Top vs qps - which one to believe?

Hi, when I check for used RAM, I get a different reading from the top command in the terminal and from the Qps application. The more RAM is used, the bigger the difference. Why is that and which one to believe?
top-vs-qps

If you look closely as I read your provided screens, you’ll note they are not showing the same values.

The top display is in MiB, ie. 471.5 MiB

The lower display is in MB, ie. 507 MB

A quick online [duckduckgo] conversion gives 507MB as being 483.5 MiB which still differs to your other answer, but how RAM is calculated can vary so its common for two programs to come up with different answers with regards RAM usage/available.

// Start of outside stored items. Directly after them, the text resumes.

Lemma UserRBACSubject_actor `{UuidText} `{UuidParse} builtInRoles cache userID scope d actor status :
  (UserRBACSubject builtInRoles cache userID scope d).2 = Ok (actor, status) ->
  s_ID actor = uuid_String userID /\ s_Scope actor = Some (ScopeName scope) /\
  exists user, find_first (fun u => (u_ID u =? userID)%N) (a_users d) = Some user /\ u_Status user = status /\ u_Username user = s_FriendlyName actor.
Proof.
  unfold UserRBACSubject, GetAuthorizationUserRoles. destruct (find_first _ _) as [user|]; [|done]. simpl. intros Hs.
  apply bind_Ok in Hs as (names & _ & Hs). apply bind_Ok in Hs as (roles & _ & Hs). injection Hs as <- <-.
  split; [done|]. split; [done|]. by exists user.
Qed.

Lemma update_row_Ok {A} p (f : A -> A) l x l' : update_row p f l = Ok (x, l') <-> update_first p f l = Some (x, l').
Proof. unfold update_row. destruct (update_first p f l); simpl; split; congruence. Qed.

Section Requests.
Context `{ParseIPs} `{UuidText} `{UuidParse} (builtInRoles : gmap string (uuid -> Role)).
Context (cfg : ExtractAPIKeyConfig) (req : Request) (cache : RoleCache).

Lemma UpdateAPIKeyByID_rights id lastUsed expiresAt ip d d' u : UpdateAPIKeyByID id lastUsed expiresAt ip d = (d', Ok u) -> same_rights d d'.
Proof. unfold UpdateAPIKeyByID. destruct (update_row _ _ _) as [[k keys]|]; [|done]. by intros [= <- <-]. Qed.

Lemma UpdateUserLink_rights id t a b c d d' u : UpdateUserLink id t a b c d = (d', Ok u) -> same_rights d d'.
Proof.
  unfold UpdateUserLink. destruct (match find_first _ _ with Some _ => _ | None => _ end); [done|].
  destruct (update_row _ _ _) as [[k keys]|]; [|done]. by intros [= <- <-].
Qed.

Lemma UpdateUserLastSeenAt_rights id a b d d' u : UpdateUserLastSeenAt id a b d = (d', Ok u) -> same_rights d d'.
Proof.
  unfold UpdateUserLastSeenAt, update_user. destruct (update_row _ _ _) as [[x users]|] eqn:E; [|done]. intros [= <- <-].
  apply update_row_Ok in E. split; [|done]. simpl. eapply update_first_Forall2; [apply _|exact E|]. by intros [] _.
Qed.

Lemma save_key_rights key link lastSeen updatedAt d d' : save_key cfg key link lastSeen updatedAt d = (d', inr tt) -> same_rights d d'.
Proof.
  unfold save_key. intros Hs. apply Handler_bind_inr in Hs as (d1 & [] & Hu1%call_inr & Hs).
  apply Handler_bind_inr in Hs as (d2 & [] & Hu2 & Hs). apply Handler_bind_inr in Hs as (d3 & u & Hu3%call_inr & Hs).
  apply mret_inr in Hs as [-> _]. trans d1; [by eapply UpdateAPIKeyByID_rights|]. trans d2; [|by eapply UpdateUserLastSeenAt_rights].
  destruct (negb _).
  - apply Handler_bind_inr in Hu2 as (d4 & l & Hu4%call_inr & [-> _]%mret_inr). by eapply UpdateUserLink_rights.
  - by apply mret_inr in Hu2 as [-> _].
Qed.
(** ** [prefixesDifferent] *)

Definition prefixesDifferent (a b : list Prefix) : bool :=
  if negb (Nat.eqb (length a) (length b)) then true
  else
    let as_ : gset string := list_to_set (prefix_String <$> a) in
    existsb (fun p => negb (bool_decide (prefix_String p ∈ as_))) b.

(** ** The updater *)

Inductive phase := idle | configuring | closed_.
#[export] Instance phase_eq_dec : EqDecision phase.
Proof. solve_decision. Defined.

(** What its loop is about to do while it does not hold the lock: the callback it
    read and the node it made. *)
Record nodeUpdater := mkUpdater {
  u_phase : phase;
  u_dirty : bool;
  u_closing : bool;
  u_id : Z;
  u_key : NodePublic;
  u_discoKey : DiscoPublic;
  u_callback : option N;
  u_preferredDERP : Z;
  u_derpLatency : gmap string Z;
  u_derpForcedWebsockets : gmap Z string;
  u_endpoints : list string;
  u_addresses : list Prefix;
  u_lastStatus : Time;
  u_blockEndpoints : bool;
  u_sentNode : bool;
  u_calling : option (N * TNode);
}.

Definition newNodeUpdater (callback : option N) (id : Z) (np : NodePublic) (dp : DiscoPublic) : nodeUpdater :=
  mkUpdater idle false false id np dp callback 0 ∅ ∅ [] [] zeroTime false false None.
(* ===== verification/ConfigMaps.v ===== *)
(** * The configuration of the network engine: [tailnet/configmaps.go]

    What a connection knows of its peers, and the loop that keeps the engine
    configured with it.  The methods run under one mutex and are atomic steps; the
    loop computes its actions under the mutex and runs them without it.  Timers are
    objects of the clock: one that has fired can no longer be stopped, and its
    callback waits for the mutex.  The engine's status is asked for before the
    mutex is taken, so any status may meet any state.  Since [Since] of a time is
    only compared with short durations, its saturation is left out. *)

From S2P Require Import Prelude GoStrings GoEncoding GoTime Tunnels Coordinator DerpMap TailNode.
Local Open Scope string_scope.
Local Open Scope list_scope.
Local Open Scope Z_scope.

Definition lostTimeout : Z := 15 * Minute.
Definition readyForHandshakeTimeout : Z := 5 * Second.
Definition WirtualDNSSuffix : string := "coder.".
(** [tailcfg.DerpMagicIP] *)
Definition DerpMagicIP : string := "127.3.3.40".

Section ConfigMaps.
Context `{KeyLib} `{MapRange}.

(** [tailcfg.Node]: its host information is always empty; the time it was
    created at is an instant.  [Equal] is documented to compare the contents. *)
Record TailcfgNode := mkTailcfgNode {
  tn_ID : Z;
  tn_Created : Z;
  tn_Key : NodePublic;
  tn_DiscoKey : DiscoPublic;
  tn_Addresses : list Prefix;
  tn_AllowedIPs : list Prefix;
  tn_Endpoints : list string;
  tn_DERP : string;
  tn_KeepAlive : bool;
}.
#[export] Instance TailcfgNode_eq_dec : EqDecision TailcfgNode.
Proof. solve_decision. Defined.
Definition Node_Equal (a b : option TailcfgNode) : bool := bool_decide (a = b).

(** [ipnstate.PeerStatus], of the status' map from keys. *)
Record PeerStatus := mkPeerStatus { ps_LastHandshake : Time; ps_Active : bool }.
Abbreviation Status := (gmap NodePublic PeerStatus).

(** Timers are references to the clock's. *)
Record peerLifecycle := mkLifecycle {
  pl_isDestination : bool;
  pl_node : option TailcfgNode;
  pl_lost : bool;
  pl_lastHandshake : Time;
  pl_lostTimer : option N;
  pl_readyForHandshake : bool;
  pl_readyForHandshakeTimer : option N;
}.

(** The callbacks of timers. *)
Inductive callback := LostTimeout (id : uuid) | ReadyTimeout (id : uuid).
#[export] Instance callback_eq_dec : EqDecision callback.
Proof. solve_decision. Defined.
Record timer := mkTimer { t_deadline : Z; t_callback : callback }.

(** [netmap.NetworkMap], what varies of it. *)
Record NetworkMap := mkNetworkMap { nm_Addresses : list Prefix; nm_Peers : list TailcfgNode }.

(** Hosts, by domain name. *)
Abbreviation Hosts := (gmap string (list string)).

(** What the engine was given last: the DERP map, the network map, the wireguard
    configuration with the router's and the DNS's, and the addresses the filter lets
    in. *)
Record DNSConfig := mkDNSConfig { dc_Hosts : Hosts; dc_OnlyIPv6 : bool; dc_Routes : list string }.
Record Engine := mkEngine {
  en_DERPMap : option DERPMap;
  en_NetworkMap : option NetworkMap;
  en_Reconfig : option (NetworkMap * list Prefix * DNSConfig);
  en_Filter : option (list Prefix);
}.

Inductive action :=
| ActSetDERPMap (derpMap : option DERPMap)
| ActSetNetworkMap (nm : NetworkMap) (hosts : Hosts)
| ActSetFilter (localIPs : list Prefix).

(** [configMaps], with the actions its loop has queued, the engine, the clock and its
    timers, and the callbacks that have been started. *)
Record configMaps := mkConfigMaps {
  c_phase : phase;
  c_netmapDirty : bool;
  c_derpMapDirty : bool;
  c_filterDirty : bool;
  c_closing : bool;
  c_hosts : Hosts;
  c_peers : gmap uuid peerLifecycle;
  c_addresses : list Prefix;
  c_derpMap : option DERPMap;
  c_blockEndpoints : bool;
  c_actions : list action;
  c_engine : Engine;
  c_now : Time;
  c_timers : gmap N timer;
  c_nextTimer : N;
  c_fired : list callback;
}.

Definition newConfigMaps (now : Time) : configMaps :=
  mkConfigMaps idle false false false false ∅ ∅ [] None false [] (mkEngine None None None None) now ∅ 0 [].

(** ** Timers *)

Definition Stop (t : option N) (c : configMaps) : configMaps :=
  match t with Some i => c{{ c_timers := delete i (c_timers c) }} | None => c end.

Definition AfterFunc (d : Z) (f : callback) (c : configMaps) : N * configMaps :=
  (c_nextTimer c,
   (c{{ c_timers := <[c_nextTimer c := mkTimer (t_ns (c_now c) + d) f]> (c_timers c) }}){{ c_nextTimer := (c_nextTimer c + 1)%N }}).

(** [time.Since], for a time that is not centuries away: it decides alike for the zero time. *)
Definition Since (c : configMaps) (t : Time) : Z := t_ns (c_now c) - t_ns t.

Definition resetLostTimer (l : peerLifecycle) (c : configMaps) : peerLifecycle * configMaps :=
  match pl_lostTimer l with
  | Some t => (l{{ pl_lostTimer := None }}, Stop (Some t) c)
  | None => (l, c)
  end.

Definition setLostTimer (id : uuid) (l : peerLifecycle) (c : configMaps) : peerLifecycle * configMaps :=
  let c := Stop (pl_lostTimer l) c in
  let ttl := lostTimeout - Since c (pl_lastHandshake l) in
  let ttl := if ttl <=? 0 then Nanosecond else ttl in
  let '(t, c) := AfterFunc ttl (LostTimeout id) c in
  (l{{ pl_lostTimer := Some t }}, c).

Definition setReadyForHandshakeTimer (id : uuid) (l : peerLifecycle) (c : configMaps) : peerLifecycle * configMaps :=
  let c := Stop (pl_readyForHandshakeTimer l) c in
  let '(t, c) := AfterFunc readyForHandshakeTimeout (ReadyTimeout id) c in
  (l{{ pl_readyForHandshakeTimer := Some t }}, c).

Definition validForWireguard (l : peerLifecycle) : bool :=
  let valid := bool_decide (is_Some (pl_node l)) in
  if pl_isDestination l then valid && pl_readyForHandshake l else valid.

Definition nodeKeepalive (lc : option peerLifecycle) (status : Status) (key : NodePublic) : bool :=
  match status !! key with
  | Some peerStatus => if ps_Active peerStatus then true
                       else match lc with Some lc => pl_isDestination lc && pl_readyForHandshake lc | None => false end
  | None => match lc with Some lc => pl_isDestination lc && pl_readyForHandshake lc | None => false end
  end.
(** * Funding-rate arbitrage: scorer, backtest loop and two-leg executor

    A shallow embedding of the Python sources

      - [src/models/opportunity_scorer.py] ([OpportunityScorer]),
      - [src/monitor.py] ([extract_base]),
      - [src/backtest.py] ([run_backtest]),
      - [src/execution/executor.py] ([ArbExecutor], [SimulatedClient]),
      - [src/config.py] (the configuration dataclasses).

    Python floats are modelled as exact rationals [Q]; the arithmetic
    expressions are written in the order the source evaluates them.
    Python exceptions are a value [PyExc class message]; a float division
    [a / b] raises [ZeroDivisionError] when [b] is zero and is modelled as
    the fallible [pydiv]. *)

From Stdlib Require Import QArith Qround Lia Lqa.
From Stdlib Require Import List Permutation Sorted String Ascii.
From stdpp Require Import base gmap strings pretty.
Import ListNotations.

Open Scope Q_scope.

(* ------------------------------------------------------------------ *)
(** ** Python strings *)

Module PyStr.

(** [s.endswith(suf)] *)
Definition endswith (s suf : string) : bool :=
  let l := list_ascii_of_string s in
  let m := list_ascii_of_string suf in
  Nat.leb (length m) (length l) &&
  bool_decide (skipn (length l - length m) l = m).

(** [len(s)] *)
Definition len (s : string) : nat := length (list_ascii_of_string s).

(** [s[:-len(suf)]] for a non-empty [suf] *)
Definition drop_suffix (s suf : string) : string :=
  let l := list_ascii_of_string s in
  string_of_list_ascii (firstn (length l - length (list_ascii_of_string suf)) l).

End PyStr.

(* ------------------------------------------------------------------ *)
(** ** Python exceptions and results *)

Inductive exn : Type :=
  | PyExc (cls : string) (msg : string).

Inductive res (A : Type) : Type :=
  | Ok (a : A)
  | Raise (e : exn).
Arguments Ok {A} a.
Arguments Raise {A} e.

Definition exn_class (e : exn) : string :=
  match e with PyExc c _ => c end.

(** Python's [a < b] on floats. *)
Definition qltb (a b : Q) : bool := negb (Qle_bool b a).

(** Python's true division on floats. *)
Definition pydiv (a b : Q) : res Q :=
  if Qeq_bool b 0 then Raise (PyExc "ZeroDivisionError" "float division by zero")
  else Ok (a / b).
(** The back end draws every plot the table asks for. *)
Definition backend_accepts (df : DataFrame) : Prop :=
  first_error (numeric_request df <$> numeric_cols df) = None
  ∧ first_error (categorical_request df <$> categorical_cols df) = None.

End notions.

(** ** Further notions *)

(** Every column is as long as the row index. *)
Definition well_formed (df : DataFrame) : Prop :=
  Forall (λ c, length (col_values c) = df_index df) (df_data df).

(** Number of missing cells of a column. *)
Definition count_missing (vs : list value) : nat :=
  length (filter (λ v, isnull v = true) vs).

(** Number of cells of a column that are not missing. *)
Definition count_present (vs : list value) : nat :=
  length (filter (λ v, isnull v = false) vs).


(** What [main] prints for the table [df]. *)
Definition report (df : DataFrame) : list emitted :=
  [ PrintLine (String (Ascii.ascii_of_nat 10) "=== RESULTADO DA ANÁLISE ===");
    PrintEntry "Formato dos dados: " (Shape (shape df));
    PrintEntry "Colunas: " (Columns (columns df));
    PrintEntry "Valores ausentes: " (MissingValues (missing_values df)) ].

(** A node is an image file. *)
Definition is_image (n : option node) : bool :=
  match n with
  | Some (File (Image _ _ _)) => true
  | _ => false
  end.

Section further_notions.
Context `{Env : Environment}.


(** The lines a run of a method added to the log. *)
Definition new_log (before after : State) : list (level * message) :=
  drop (length (log before.2)) (log after.2).

End further_notions.

(** ** A concrete environment *)

(** A small generator, a small CSV reader and a back end, to run the methods:
    a linear congruential generator stands for numpy's, fields are read as
    text, and the back end refuses an empty bar chart ("no numeric data to
    plot"). The properties below hold for every environment; this one
    serves to evaluate the model. *)

Definition lcg_next (st : Z) : Z := (1103515245 * st + 12345) mod 2147483648.

Fixpoint lcg_draws (n : nat) (st : Z) : list Z * Z :=
  match n with
  | O => ([], st)
  | S n' =>
      let st' := lcg_next st in
      let '(us, st'') := lcg_draws n' st' in
      (st' :: us, st'')
  end.

(** The first position whose cumulated weight exceeds [r]. *)
Fixpoint weighted_index (ps : list Q) (r : Q) : nat :=
  match ps with
  | [] => 0
  | p :: ps' => if Qle_bool p r then S (weighted_index ps' (r - p)%Q) else 0
  end.

Definition lcg_pick (k : nat) (p : option (list Q)) (u : Z) : nat :=
  match p with
  | None => Z.to_nat ((u / 65536) mod Z.of_nat k)
  | Some ps => Nat.min (k - 1) (weighted_index ps (((u / 65536) mod 1000) # 1000)%Q)
  end.

Definition lcg_choice (k : nat) (p : option (list Q)) (n : nat) (st : Z) : list nat * Z :=
  let '(us, st') := lcg_draws n st in (lcg_pick k p <$> us, st').

(** Doubles between 100 and 102: the bit pattern of 100.0 plus a draw in the
    low bits of the fraction. *)
Definition lcg_normal (loc scale : Z) (n : nat) (st : Z) : list Z * Z :=
  let '(us, st') := lcg_draws n st in ((λ u, 4636737291354636288 + u * 65536) <$> us, st').

Fixpoint split_on (sep : Ascii.ascii) (s : string) : list string :=
  match s with
  | EmptyString => [EmptyString]
  | String c s' =>
      if decide (c = sep) then EmptyString :: split_on sep s'
      else match split_on sep s' with
           | [] => [String c EmptyString]
           | w :: ws => String c w :: ws
           end
  end.

(** Header line, then one line per row; every field is kept as text. *)
Definition simple_csv (c : content) : result DataFrame :=
  match c with
  | Image _ _ _ => Raise UnicodeDecodeError
  | Text s =>
      match filter (λ l, l ≠ EmptyString) (split_on (Ascii.ascii_of_nat 10) s) with
      | [] => Raise EmptyDataError
      | header :: lines =>
          let names := split_on (Ascii.ascii_of_nat 44) header in
          let rows := split_on (Ascii.ascii_of_nat 44) <$> lines in
          if forallb (λ row, Nat.eqb (length row) (length names)) rows then
            Ok {| df_index := length rows;
                  df_data := imap (λ j name,
                    {| col_name := name; col_dtype := object_;
                       col_values := (λ row, VStr (default EmptyString (row !! j))) <$> rows |}) names |}
          else Raise ParserError
      end
  end.

Definition refuse_empty_bar (p : Plot) : option exn :=
  match p with
  | Bar [] => Some TypeError
  | _ => None
  end.

(** The environment; its laws are checked on the spot. *)
Definition lcg_env : Environment.
Proof.
  assert (Hlength : ∀ n st, length (lcg_draws n st).1 = n).
  { induction n as [|n IH]; intros st; [done|]. simpl.
    specialize (IH (lcg_next st)). destruct (lcg_draws n (lcg_next st)). simpl in *. lia. }
  assert (Hrange : ∀ n st, Forall (λ u, 0 ≤ u < 2147483648) (lcg_draws n st).1).
  { induction n as [|n IH]; intros st; [by constructor|]. simpl.
    specialize (IH (lcg_next st)). destruct (lcg_draws n (lcg_next st)). simpl in *.
    constructor; [|done]. unfold lcg_next. apply Z.mod_pos_bound. lia. }
  refine {| rng_state := Z;
            rng_seed := λ s, s mod 4294967296;
            rng_choice := lcg_choice;
            rng_normal := lcg_normal;
            parse_csv := simple_csv;
            plot_error := refuse_empty_bar |}.
  - intros k p n st. unfold lcg_choice. specialize (Hlength n st).
    destruct (lcg_draws n st). simpl in *. by rewrite length_fmap.
  - intros k p n st Hk _. unfold lcg_choice. destruct (lcg_draws n st) as [us st']. simpl.
    apply Forall_fmap, Forall_forall. intros u _. unfold compose, lcg_pick.
    destruct p as [ps|]; [lia|].
    pose proof (Z.mod_pos_bound (u / 65536) (Z.of_nat k)). lia.
  - intros loc scale n st. unfold lcg_normal. specialize (Hlength n st).
    destruct (lcg_draws n st). simpl in *. by rewrite length_fmap.
  - intros loc scale n st. unfold lcg_normal. specialize (Hrange n st).
    destruct (lcg_draws n st) as [us st']. simpl in *.
    apply Forall_fmap. eapply Forall_impl; [exact Hrange|].
    intros u Hu. cbv beta in Hu. unfold compose, is_nan.
    assert (Hexp : Z.shiftr (4636737291354636288 + u * 65536) 52 = 1029).
    { rewrite Z.shiftr_div_pow2 by lia. symmetry.
      change (2 ^ 52) with 4503599627370496.
      apply (Z.div_unique _ _ _ (2533274790395904 + u * 65536)); lia. }
    by rewrite Hexp.
Defined.

(** A working directory that is writable and holds nothing. *)
Definition empty_world : World (Env := lcg_env) :=
  {| fs := {[ [] := Dir true ]}; np_random := rng_seed 0; log := [] |}.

If RAM contains data that is used as CACHE, it’s both FREE as its available for applications to request via malloc(), but it’s also still USED RAM given its being used for caching purposes which speeds the reading of data from disk. Whether RAM that is both FREE & USED belongs in either category, or in both has been debated since the early 1970s. As a result, different programs have treated the same values differently & thus both are correct, even if they give different results.

I don’t know how those programs calculate free/used RAM, but I recall all the debates that have occurred over the decades as I felt it it was ‘amusing’, and fun to argue with classmates back when I was at uni. It could also be I’ve forgotten much of what I did learn, given uni was many decades ago for me too.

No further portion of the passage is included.